Chi vigila in Italia e come si dimostra la conformità
L’Italia ha definito il proprio assetto con la Legge 23 settembre 2025, n. 132, il cui articolo 20 designa l’Agenzia per l’Italia digitale (AgID) e l’Agenzia per la cybersicurezza nazionale (ACN) quali Autorità nazionali per l’intelligenza artificiale. Lo stesso articolo assegna ad AgID il ruolo di autorità di notifica ai sensi dell’articolo 70 del regolamento e ad ACN quello di autorità di vigilanza del mercato e punto di contatto unico con le istituzioni dell’Unione europea. Nei settori finanziario e assicurativo resta ferma l’attribuzione a Banca d’Italia, CONSOB e IVASS del ruolo di autorità di vigilanza del mercato ai sensi dell’articolo 74, paragrafo 6, del regolamento.
La conformità si dimostra con le registrazioni, in particolare con registrazioni che spieghino le decisioni prese. Poiché l’articolo 4 chiede di calibrare le misure sul profilo di ciascuna persona e sul contesto d’uso, un elenco di presenze a una sessione generica risponde male alla domanda che l’autorità porrà.
Sul piano delle persone, l’evidenza che regge la conformità di solito poggia su questi elementi.
- Inventario dei sistemi di IA in uso e delle aree che li utilizzano, che è ciò che delimita l’ambito della formazione.
- Identificazione del ruolo di ciascuna persona rispetto a quei sistemi, distinguendo chi decide, chi opera e chi verifica il risultato.

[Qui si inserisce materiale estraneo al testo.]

Lemma percentages_bounded_witness :
  exists m r,
    main None (scenario 1000000)
      [(scenario 1000000, 0%Q); (scenario 1048576, 1%Q)] 2%Q = Ok (m, r)
    /\ Forall (fun line => 0 <= snd line)%Q (per_process r)
    /\ (Qsum (map snd (per_process r)) == 100)%Q.
Proof.
  eexists. eexists. split; [vm_compute; reflexivity|].
  destruct (percentages_bounded None (scenario 1000000)
              [(scenario 1000000, 0%Q); (scenario 1048576, 1%Q)] 2%Q
              _ _ eq_refl) as [Hnn [_ Hall]].
  - repeat constructor.
  - split; [exact Hnn|]. apply Hall.
    + reflexivity.
    + repeat constructor.
    + vm_compute. discriminate.
Defined.

(** ** Divisions *)

(** No division of the script has a zero divisor, whatever values the
    driver reports (zero or negative power, zero, missing or negative
    memory) and however many ticks are made: neither the script as a whole
    nor a run and its report from any state of the monitor raise
    [ZeroDivisionError].  The memory fraction is divided by [sum or 1], the
    percentage is guarded by the truth value of the total, the other
    divisors are constants. *)
Theorem no_division_by_zero (target : option string) (drv0 : Nvml)
    (self : GPUPowerMonitor Q) (ticks : list (Nvml * Q)) (dur : Q) :
  main target drv0 ticks dur <> Raise ZeroDivisionError
  /\ run self ticks dur <> Raise ZeroDivisionError
  /\ forall drv now, sample self drv now <> Raise ZeroDivisionError.
Proof.
  assert (Hrun : forall monitor : GPUPowerMonitor Q,
            run monitor ticks dur <> Raise ZeroDivisionError).
  { intros monitor. unfold run.
    destruct (run_loop_state ticks monitor) as [self' [Hloop _]].
    rewrite Hloop. cbn [bind].
    destruct (report_Q self' dur) as [r [Hrep _]].
    rewrite Hrep. cbn [bind]. discriminate. }
  split; [|split].
  - unfold main. rewrite init_Q.
    destruct target as [t|]; [|apply Hrun].
    destruct (target_set (Some t) && negb (is_process_running t drv0));
      [discriminate | apply Hrun].
  - apply Hrun.
  - intros drv now. rewrite sample_Q. discriminate.
Qed.

(** The constructor lets the script start exactly when no filter is set
    ([None] or the empty string) or some running process has a readable
    name that contains the filter, case ignored; the monitor then has no
    sample, an empty ledger and the interval 10/1000.  Otherwise it exits
    with status 1. *)
Theorem constructor_outcome (target : option string) (drv : Nvml) :
  (init target drv = Ok (fresh target)
   \/ init (F := Q) target drv = Raise (SystemExit 1))
  /\ (init target drv = Ok (fresh target)
      <-> target = None \/ target = Some ""
          \/ exists t p name,
               target = Some t
               /\ In p (running_processes drv)
               /\ nvmlSystemGetProcessName drv (pid p) = Some name
               /\ py_in (lower t) (lower name) = true).
Proof.
  rewrite init_Q. destruct target as [t|].
  - destruct t as [|c t].
    + cbn [target_set andb]. split; [left; reflexivity|].
      split; [intros _; right; left; reflexivity | reflexivity].
    + cbn [target_set andb].
      destruct (is_process_running (String c t) drv) eqn:Hrun; cbn [negb].
      * split; [left; reflexivity|]. split; [|reflexivity].
        intros _. right. right.
        apply is_process_running_loop_true in Hrun.
        destruct Hrun as [p [name Hp]]. exists (String c t), p, name. tauto.
      * split; [right; reflexivity|]. split; [discriminate|].
        intros [Hn|[Hn|[t' [p [name [Ht Hp]]]]]]; try discriminate.
        inversion Ht. subst t'.
        assert (Htrue : is_process_running (String c t) drv = true).
        { apply is_process_running_loop_true. exists p, name. exact Hp. }
        congruence.
  - split; [left; reflexivity|]. split; [|reflexivity].
    intros _. left. reflexivity.
Qed.

(** ** The log *)

(** After a run the log holds the header and one row per tick, in the order
    of the ticks, each with the clock value, the power in watts (the
    reading over 1000) and the utilisation of its tick, whatever filter is
    set. *)
Theorem log_has_one_row_per_tick (target : option string) (drv0 : Nvml)
    (ticks : list (Nvml * Q)) (dur : Q) (m : GPUPowerMonitor Q)
    (r : Report Q) :
  main target drv0 ticks dur = Ok (m, r) ->
  save_csv m
  = Header ["timestamp"; "power_w"; "gpu_util"]
    :: map (fun t => Row (snd t)
                         (inject_Z (nvmlDeviceGetPowerUsage (fst t)) / 1000)%Q
                         (nvmlDeviceGetUtilizationRates_gpu (fst t)))
           ticks.
Proof.
  intros Hok. destruct (main_Ok _ _ _ _ _ _ Hok) as [_ [Hrun _]].
  destruct (run_loop_state ticks (fresh target)) as [m' [Hrun' [_ [_ [Hs _]]]]].
  rewrite Hrun in Hrun'. inversion Hrun'. subst m'.
  unfold save_csv. rewrite Hs.
  change (samples (fresh target)) with (@nil (Q * Q * Z)). cbn [app].
  rewrite map_map. reflexivity.
Qed.

Lemma log_has_one_row_per_tick_witness :
  exists m r,
    main (Some "a") (scenario 1000000)
      [(scenario 1000000, 5%Q); (idle, 6%Q)] 2%Q = Ok (m, r)
    /\ save_csv m
       = [ Header ["timestamp"; "power_w"; "gpu_util"];
           Row 5%Q (inject_Z 100000 / 1000)%Q 50;
           Row 6%Q (inject_Z 100000 / 1000)%Q 0 ].
Proof.
  eexists. eexists. split; [vm_compute; reflexivity|].
  apply (log_has_one_row_per_tick (Some "a") (scenario 1000000)
           [(scenario 1000000, 5%Q); (idle, 6%Q)] 2%Q _ _ eq_refl).
Defined.

(** ** Startup against sampling *)

Lemma py_in_refl (s : string) : py_in s s = true.
Proof.
  apply py_in_spec. exists "", "". cbn.
  induction s as [|c s IH]; cbn; [reflexivity | congruence].
Qed.

(** Startup and sampling disagree on processes whose name cannot be read:
    [sample] books such a process under [PID_<pid>] and a filter equal to
    that label keeps it, yet the constructor, which passes such processes
    over, refuses to start with that filter unless some readable name
    happens to contain it. *)
Theorem startup_passes_over_unnamed_processes (drv : Nvml) (p : ProcessInfo) :
  In p (running_processes drv) ->
  nvmlSystemGetProcessName drv (pid p) = None ->
  (forall q name,
     In q (running_processes drv) ->
     nvmlSystemGetProcessName drv (pid q) = Some name ->
     py_in (lower ("PID_" ++ str (pid p))) (lower name) = false) ->
  skipped (Some ("PID_" ++ str (pid p))%string) (display_name drv p) = false
  /\ init (F := Q) (Some ("PID_" ++ str (pid p))%string) drv
     = Raise (SystemExit 1).
Proof.
  intros Hin Hnone Hno. split.
  - unfold display_name. rewrite Hnone.
    apply skipped_false_iff. apply py_in_refl.
  - rewrite init_Q.
    assert (Hrun : is_process_running ("PID_" ++ str (pid p)) drv = false).
    { destruct (is_process_running ("PID_" ++ str (pid p)) drv) eqn:E;
        [|reflexivity].
      apply is_process_running_loop_true in E.
      destruct E as [q [name [Hq [Hn Hm]]]].
      rewrite (Hno q name Hq Hn) in Hm. discriminate. }
    rewrite Hrun. reflexivity.
Qed.

Lemma startup_passes_over_unnamed_processes_witness :
  skipped (Some "PID_3")
    (display_name windows_reading {| pid := 3; usedGpuMemory := None |})
  = false
  /\ init (F := Q) (Some "PID_3") windows_reading = Raise (SystemExit 1).
Proof.
  apply (startup_passes_over_unnamed_processes windows_reading
           {| pid := 3; usedGpuMemory := None |}).
  - left. reflexivity.
  - reflexivity.
  - intros q name [Hq|[Hq|[]]] Hn; subst q; vm_compute in Hn;
      inversion Hn; reflexivity.
Defined.

(** ** What one name gains in a tick *)

Lemma share_of_names (interval power_w : Q) (total : Z) (drv : Nvml)
    (l : list ProcessInfo) (k : string) :
  total <> 0 ->
  (share_of (map (fun p => (display_name drv p,
                            energy_delta interval power_w total p)) l) k
   == power_w
      * (inject_Z (sum (map reported_memory
                            (filter (fun p => String.eqb (display_name drv p) k)
                                    l)))
         / inject_Z total)
      * interval)%Q.
Proof.
  intros Ht.
  assert (Hq : ~ (inject_Z total == 0)%Q).
  { intros E. apply Ht. unfold Qeq in E. simpl in E. lia. }
  unfold share_of.
  induction l as [|p l IH]; cbn [map filter fst].
  - cbn. unfold sum. cbn. field. exact Hq.
  - destruct (String.eqb (display_name drv p) k); cbn [map snd Qsum].
    + rewrite IH, sum_cons, inject_Z_plus. unfold energy_delta.
      rewrite py_or_0_reported. field. exact Hq.
    + exact IH.
Qed.
(** * Wait-Wizard: scheduling core ([src/algorithms.js])

    A shallow embedding of the queueing, assignment, availability, caching,
    batching, rate-limiting and statistics routines of [algorithms.js],
    together with the properties stated about them.

    Conventions of the embedding.
    - A JS array is a [list]; [a[i]] is the stdpp lookup [a !! i], whose
      [None] is JS's [undefined].
    - [null] / [undefined] results are [None].
    - A [TypeError] raised by reading a property of [undefined] is an
      explicit [None] in the option monad of the routine that can raise it.
    - Ticket priorities, loads and time values (milliseconds, as
      [Date.now] and [Date.getTime] return them) are integers [Z].
    - The numbers that the token bucket and the statistics compute are
      doubles.  A finite double is the rational [Q] it denotes, and an
      arithmetic operation returns the double nearest to its exact result
      ([Double.fl]: 53 significant bits, a tie going to the even
      neighbour), as IEEE 754 binary64 prescribes.  The exponent range is
      not bounded: results at or beyond [2^1024] in magnitude, which JS
      turns into [Infinity], and below [2^-1022] are outside the model,
      as are [NaN] and the infinities.  The similarity ratios of
      [knnRecommendation] are quotients of two counts and are only
      compared: they are kept as exact rationals (rounding is monotone,
      and separates the quotients of counts below [2^26]).
    - A plain object used as a dictionary is the [gmap] of its own
      properties, read and assigned through [PlainObject], which accounts
      for what it inherits from [Object.prototype].
    - A [while] loop is a structurally recursive function on a fuel
      argument; each loop comes with a lemma showing that the fuel the
      caller passes is never exhausted. *)

From Stdlib Require Import ZArith QArith Qround Qminmax Qpower Lqa Lia Ascii.
From stdpp Require Import base tactics option list strings gmap sorting.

- Contenuti differenziati per quel ruolo, con un ambito giustificabile rispetto ai fattori dell’articolo 4.
- Registrazione di chi ha ricevuto formazione, quando e su cosa, con copertura del personale esterno che opera sistemi per conto dell’organizzazione.
- Aggiornamento sostenuto nel tempo, perché il catalogo di strumenti cambia più in fretta del piano di formazione annuale.
Questa esigenza di tracciabilità per funzione non è una novità per chi ha già lavorato altri quadri normativi. La differenza tra attestare formazione e attestare comportamento l’ho sviluppata analizzando il controllo 6.3 della ISO 27001:2022, e il problema di ricostruire quella traccia a mano compare nelle domande dell’auditor a cui un foglio Excel non risponde.
SMARTFENSE, come piattaforma di Cybersecurity awareness presente in Italia, Spagna e America Latina, dispone di un programma formativo dedicato al regolamento sull’intelligenza artificiale con 10 moduli organizzati in due percorsi, uno per tutto il personale e uno per la direzione e il C-Level. Ogni azione resta registrata e segmentata per gruppo e per funzione, che è l’unità in cui l’articolo 4 pone l’esigenza. Il dettaglio lo trovate nella pagina dedicata alla conformità al regolamento sull’IA e la mappa normativa completa nella pagina di conformità.
Il calendario dell’AI Act si è spostato per i sistemi, ma è rimasto fermo per le persone. Un’asimmetria che dice molto su come il legislatore europeo interpreta il rischio di questa tecnologia, e che lascia le organizzazioni con un obbligo in vigore da oltre un anno, ora affiancato anche da chi è incaricato di farlo rispettare.